Pertaruhan Media dan Fungsi Pers di Indonesia: “Kugadaikan Independenku”

F51b92d6 3676 4422 Bde1 B612479f25b9

Oleh: M. Yusya Rahmansyah

Apakah Anda mengetahui peran Pers? Jika menyelisik peran Pers yang terdapat pada Pasal 3 Ayat (1) UU No. 40 Tahun 1999 tentang Pers yang berbunyi “Pers nasional mempunyai fungsi sebagai media informasi, pendidikan, hiburan, dan kontrol sosial”, peran Pers yang seperti itu pasti sudah diterapkan oleh setiap media nasional maupun lokal. Namun, beberapa media nasional tidak menyelisik lebih dalam dan tidak memiliki latar belakang yang seharusnya yaitu independen dan bebas dari tekanan pihak luar. Hal tersebut bertujuan agar Pers dapat lebih lantang menyuarakan hal-hal yang timpang.

Beberapa media nasional seolah santai menanggapi posisinya sebagai Pers yang merupakan bagian dari empat pilar demokrasi. Media nasional maupun lokal memang menjalankan fungsinya sebagaimana pasal tadi, tetapi apakah media nasional dan lokal masih dapat dikatakan sebagai Pers yang independen, menjadi kontrol sosial, sekaligus bebas dari tekanan pihak luar?

Bagi orang awam, media di Indonesia memang terlihat independen dan seolah di dalamnya tidak ada sangkut paut dengan pihak lain. Namun, tahukah Anda bahwa saat ini konglomerat media di Indonesia sudah menggerogoti media nasional? Konglomerasi media di Indonesia memang sudah bukan menjadi rahasia lagi. Kita semua mengetahui bahwa di balik media-media besar terdapat orang-orang besar yang turut menjalankan media tersebut. Apa yang dipertaruhkan ketika hal tersebut terjadi? Jurnalistik dan peran Perslah yang dipertaruhkan ketika keadaan konglomerasi media ini menjangkit media-media nasional Indonesia. Yang mana, siaran televisi dan beritanya dikonsumsi oleh puluhan ribu bahkan jutaan pasang mata di Indonesia. Sungguh ironi ketika melihat keadaan Pers di Indonesia sebab kerja dan media jurnalistik terbatas oleh  penguasa konglomerat media.
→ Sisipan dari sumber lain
(** X4 on the sample: ENABLE = 3 and NIRK = 0. *)
Lemma resolve_empty_key_list_witness :
  NIRK (NRF_AAR_regs no_keys_state) = 0 /\
  (runState (nrf_aar_resolve (ext := sample_externals) sample_mem) no_keys_state
     = (0, set_matching_irk (-1) no_keys_state) /\
   (ENABLE (NRF_AAR_regs no_keys_state) = 3 -> 0 <= 7 < TIME_NEVER - 1 ->
    Timer_AAR (run (nrf_aar_TASK_START (ext := sample_externals) 7 sample_mem)
                   no_keys_state) = 7 + 1)).
Proof.
  split; [reflexivity |].
  apply (resolve_empty_key_list (ext := sample_externals) 7 sample_mem no_keys_state).
  reflexivity.
Defined.

Lemma other_mem_agrees_address p :
  ADDRPTR (NRF_AAR_regs idle_state) + 3 <= p < ADDRPTR (NRF_AAR_regs idle_state) + 9 ->
  sample_mem p = other_mem p.
Proof.
  change (ADDRPTR (NRF_AAR_regs idle_state)) with 0x100. intros Hp. unfold other_mem.
  destruct (Z.ltb_spec p 0x103); [lia |].
  destruct (Z.eqb_spec p 0x109); [lia |].
  destruct (Z.leb_spec 0x230 p); [lia | reflexivity].
Qed.

Lemma other_mem_agrees_keys p :
  IRKPTR (NRF_AAR_regs idle_state) <= p
    < IRKPTR (NRF_AAR_regs idle_state) + 16 * NIRK (NRF_AAR_regs idle_state) ->
  sample_mem p = other_mem p.
Proof.
  change (IRKPTR (NRF_AAR_regs idle_state)) with 0x200.
  change (NIRK (NRF_AAR_regs idle_state)) with 3. intros Hp. unfold other_mem.
  destruct (Z.ltb_spec p 0x103); [lia |].
  destruct (Z.eqb_spec p 0x109); [lia |].
  destruct (Z.leb_spec 0x230 p); [lia | reflexivity].
Qed.
(** * s7.hpp: the marshaling bridge between native code and the s7 interpreter

    A shallow embedding of [src/s7.hpp]: the value converter ([is], [to],
    [from]), the call adapter ([call_fn], [call_fn_varargs]), the overload
    resolver ([_match_fn], [match_fn], [_make_overload]), the arithmetic
    operator substitution ([make_method_op_function],
    [usertype_add_method_op]), the equality hook installed by
    [make_usertype], and the arity helpers ([vmin], [vmax]). *)

From Stdlib Require Import ZArith List Bool Lia.
From Stdlib Require Import Floats.SpecFloat.
From stdpp Require Import gmap strings list.

Local Open Scope Z_scope.
Local Open Scope string_scope.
Menurut Ross Tapsell dalam https://www.google.com/amp/s/amp.tirto.id/8-konglomerat-media-di-indonesia-via-jalur-media-tv-cetak-cEv7, “Perusahaan-perusahaan media global belum mendominasi pasar Indonesia dan bukan pendorong utama industri di Indonesia. Sebaliknya, konglomerat media nasional yang punya kuasa dan pengaruh.”

Kutipan kalimat Ross Tapsell tersebut terdapat pada kesimpulan Bab II dalam Media Power in Indonesia: Oligarchs, Citizens, and the Digital Revolution. Buku Tapsell merupakan riset doktoralnya sekaligus menjadi penelitan yang mengulas tentang media terbaru di Indonesia. Kalimat Tapsell menunjukkan bahwa konglomerat media nasional memiliki kuasa dan pengaruh. Kuasa dan pengaruh tersebut merujuk pada keadaan media nasional saat ini yang dikelilingi dan dikuasai oleh konglomerat media. Masihkah kita perlu percaya terhadap media apabila keadaannya seperti ini?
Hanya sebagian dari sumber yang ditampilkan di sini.